Efficiency of all-perovskite two-terminal tandem solar cells: A drift-diffusion study

Abstract

Organic-inorganic (hybrid) perovskite semiconductors offer a wide range of bandgaps, low-cost deposition, and wide optical absorption, making them an ideal candidate for new photovoltaic devices. All-perovskite two terminal (2T) tandem solar cells have the potential to achieve high efficiency and at the same time offer cost-effective fabrication. In a 2T tandem cell, it is needed to optimize various device parameters such as bandgaps and thicknesses of the subcells, in order to make the best use of the available solar spectrum.

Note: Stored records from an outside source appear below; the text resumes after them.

Section Ipt.
Context `{CgenEnv} {K : Type} `{Sys K} `{!CounterSys K} (d : bf_daemon).

Abbreviation M A := (st (bf_ctx * K) A).

(** * Getting the ruleset *)

(** The chains of the front end by hook, with the index of their cgen. *)
Definition ipt_slot : Type := option nat * option bf_chain.

Fixpoint collect_ipt (i : nat) (ctx : bf_ctx) (ruleset : list ipt_slot) (nrules : nat) :
    res (list ipt_slot * nat) :=
  match ctx with
  | [] => Ok (ruleset, nrules)
  | cg :: ctx =>
      if of_front BF_FRONT_IPT cg then
        match nf_hook_index (bf_hook_to_nf_hook (chain_hook (cgen_chain cg))) with
        | None => Err (- BF_CRASH)
        | Some h => collect_ipt (S i) ctx (<[h := (Some i, Some (cgen_chain cg))]> ruleset)
                      (nrules + (length (chain_rules (cgen_chain cg)) + 1))
        end
      else collect_ipt (S i) ctx ruleset nrules
  end.

(** INPUT, FORWARD and OUTPUT are always there. *)
Definition dummy_chain (hook : bf_nf_inet_hooks) : res bf_chain :=
  let! name := of_option (- BF_CRASH) (bf_nf_hook_to_str hook) in
  Ok (bf_chain_new name (bf_hook_from_nf_hook hook) BF_VERDICT_ACCEPT [] []).

Fixpoint add_dummies (hooks : list (nat * bf_nf_inet_hooks)) (ruleset : list ipt_slot) (nrules : nat) :
    res (list ipt_slot * nat) :=
  match hooks with
  | [] => Ok (ruleset, nrules)
  | (i, hook) :: hooks =>
      match ruleset !! i with
      | Some (Some _, _) => add_dummies hooks ruleset nrules
      | _ => let! chain := dummy_chain hook in
             add_dummies hooks (<[i := (None, Some chain)]> ruleset) (S nrules)
      end
  end.

Definition _bf_ipt_gen_get_ruleset (ctx : bf_ctx) : res (list ipt_slot * nat) :=
  let! x := collect_ipt 0 ctx (replicate NF_INET_NUMHOOKS (None, None)) 0 in
  add_dummies [(1, BF_NF_INET_LOCAL_IN); (2, BF_NF_INET_FORWARD); (3, BF_NF_INET_LOCAL_OUT)]%nat (fst x) (snd x).

Definition zero_entry : ipt_entry := mk_ipt_entry 0 0 0 0 0 0 (Z.of_nat rule_size) 0 0.

(** The counter [idx] of the cgen, when it is wanted. *)
Definition entry_counter (counters : bool) (cgen : option nat) (idx : Z) (e : ipt_entry) : M ipt_entry :=
  match (if counters then cgen else None) with
  | None => mret e
  | Some i => fun '(ctx, k) =>
      match ctx !! i with
      | None => (Err (- BF_CRASH), (ctx, k))
      | Some cg => let '(r, (_, k)) := bf_cgen_get_counter idx (cg, k) in
                   ((let! c := r in Ok (with_xt_counters c e)), (ctx, k))
      end
  end.

Fixpoint gen_rules (counters : bool) (cgen : option nat) (rules : list bf_rule) : M (list Z) :=
  match rules with
  | [] => mret []
  | rule :: rules =>
      x ← st_lift (_bf_rule_to_ipt_entry rule zero_entry);
      entry ← entry_counter counters cgen (rule_index rule) (fst x);
      rest ← gen_rules counters cgen rules;
      mret (entry_bytes entry ++ standard_target_bytes (snd x) ++ rest)
  end.

(** The entries of a chain, the policy's last. *)
Definition gen_chain (counters : bool) (cgen : option nat) (chain : bf_chain) : M (list Z) :=
  rules ← gen_rules counters cgen (chain_rules chain);
  entry ← entry_counter counters cgen BF_COUNTER_POLICY zero_entry;
  verdict ← st_lift (_bf_verdict_to_ipt_target (chain_policy chain));
  mret (rules ++ entry_bytes entry ++ standard_target_bytes verdict).

Fixpoint gen_chains (counters : bool) (hook : nat) (ruleset : list ipt_slot) (off : Z) (replace : ipt_replace) :
    M ipt_replace :=
  match ruleset with
  | [] => mret replace
  | (_, None) :: ruleset => gen_chains counters (S hook) ruleset off replace
  | (cgen, Some chain) :: ruleset =>
      let n := Z.of_nat (length (chain_rules chain)) in
      let sz := Z.of_nat rule_size in
      entries ← gen_chain counters cgen chain;
      gen_chains counters (S hook) ruleset (off + (n + 1) * sz)
        (mk_ipt_replace (Z.lor (ir_valid_hooks replace) (2 ^ Z.of_nat hook)) (ir_num_entries replace) (ir_size replace)
           (<[hook := u32 off]> (ir_hook_entry replace)) (<[hook := u32 (off + n * sz)]> (ir_underflow replace))
           (ir_entries replace ++ entries))
  end.

Definition _bf_ipt_gen_ipt_replace (counters : bool) : M ipt_replace :=
  ctx ← obj_get;
  x ← st_lift (_bf_ipt_gen_get_ruleset ctx);
  let nrules := snd x in
  let size := Z.of_nat (nrules * rule_size + (sizeof_ipt_entry + sizeof_xt_error_target)) in
  replace ← gen_chains counters 0 (fst x) 0
    (mk_ipt_replace 0 (u32 (Z.of_nat nrules + 1)) (u32 size) (replicate 5 0) (replicate 5 0) []);
  mret (mk_ipt_replace (ir_valid_hooks replace) (ir_num_entries replace) (ir_size replace) (ir_hook_entry replace)
          (ir_underflow replace)
          (let entries := ir_entries replace ++ error_entry_bytes in
           entries ++ replicate (Z.to_nat size - length entries) 0)).

(** The C string at the beginning of [data] is "filter". *)
Definition is_filter (data : list Z) : bool := bool_decide (take 7 data = str_bytes "filter" ++ [0]).

Definition _bf_ipt_get_info_handler (request : bf_request) : M bf_response :=
  let info := bf_request_data request in
  if negb (length info =? sizeof_ipt_getinfo)%nat then st_err (- BF_CRASH)
  else if negb (is_filter info) then st_err (- EINVAL)
  else
    replace ← _bf_ipt_gen_ipt_replace false;
    mret (bf_response_new_success (take 32 info ++ le_split 4 (ir_valid_hooks replace) ++
      (ir_hook_entry replace ≫= le_split 4) ++ (ir_underflow replace ≫= le_split 4) ++
      le_split 4 (ir_num_entries replace) ++ le_split 4 (ir_size replace))).

(** The entries are copied after the header of the request, which has to leave
    room for them. *)
Definition _bf_ipt_get_entries_handler (request : bf_request) : M bf_response :=
  let entries := bf_request_data request in
  if (length entries <? sizeof_ipt_get_entries)%nat then st_err (- BF_CRASH)
  else if negb (is_filter entries) then st_err (- EINVAL)
  else
    replace ← _bf_ipt_gen_ipt_replace true;
    if negb (field 32 4 entries =? ir_size replace) then st_err (- EINVAL)
    else if (length entries <? sizeof_ipt_get_entries + length (ir_entries replace))%nat then st_err (- BF_CRASH)
    else mret (bf_response_new_success (take sizeof_ipt_get_entries entries ++ ir_entries replace)).

(** * Setting the ruleset *)

Definition ipt_hookopts : bf_hookopts :=
  hookopts_use BF_HOOKOPTS_PRIORITIES (hookopts_use BF_HOOKOPTS_FAMILY
    (with_priorities BF_IPT_PRIO_0 BF_IPT_PRIO_1 (with_family PF_INET bf_hookopts_new))).
(* ===== verification/IptSpec.v ===== *)
(** The rulesets of iptables: what [_bf_ipt_gen_ipt_replace] generates is read
    by [_bf_ipt_xlate_ruleset_set] as the chains it was made of.

    A rule is written as an entry and its target ([block_bytes]), and read back
    ([entry_to_rule]); a chain as its rules and its policy ([chain_bytes],
    [chain_entries_read]); the structure says where the chain of each hook begins and
    where its policy is ([slot_written], [hook_read]). *)

From S2P Require Import Prelude Bytes Bpf Helper Pack Hook Hookopts Matcher BfSet Sys Io Map Rule.
From S2P Require Import Chain Printer Serial Program Block BlockExec Fixups Flavors Load Cgen Request.
From S2P Require Import Ctx Client Ipt.

(** * What iptables can have set

    A rule has at most an address of the source, one of the destination and a
    protocol, in this order; networks are left out, since their masks are not
    what the code takes them for. *)
Record ipt_rule : Type := mk_ipt_rule {
  it_src : option (bf_matcher_op * list Z);
  it_dst : option (bf_matcher_op * list Z);
  it_proto : option Z;
  it_verdict : bf_verdict
}.

Definition address_ok (a : option (bf_matcher_op * list Z)) : Prop :=
  match a with
  | Some (op, addr) => (op = BF_MATCHER_EQ \/ op = BF_MATCHER_NE) /\ is_bytes addr /\ length addr = 4%nat
  | None => True
  end.

Record ipt_rule_ok (t : ipt_rule) : Prop := mk_ipt_rule_ok {
  io_src : address_ok (it_src t);
  io_dst : address_ok (it_dst t);
  io_proto : match it_proto t with Some p => 0 < p < 2 ^ 8 | None => True end;
  io_verdict : it_verdict t = BF_VERDICT_ACCEPT \/ it_verdict t = BF_VERDICT_DROP
}.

In this study, we propose a drift-diffusion (DD) simulation model to optimize the bandgaps and thicknesses of the top and bottom cells in all-perovskite 2T tandem solar cell. Using our simulation model, we investigated the effect of interface and bulk traps, mobility, doping of the charge transport layers and contact workfunctions to the power conversion efficiency. We calculated up to 36.6% efficiency for an ideal device. We found that the traps at the interfaces and in the bulk perovskite films are the most important factor hampering the tandem cell efficiency. We predicted up to 29.8% efficiency for a device with recombination losses. By changing the mobility in the active material of the bottom cell we found that, the mobility plays an important role in determining the optimum thicknesses of the top and the bottom cells. Optimizing cathode workfunctions leads to a 3–4% improvement in the efficiency. Our study will help to understand the role of various factors limiting tandem cell efficiency and ways to optimize the device parameters to ensure the best performing all-perovskite 2T tandem solar cell.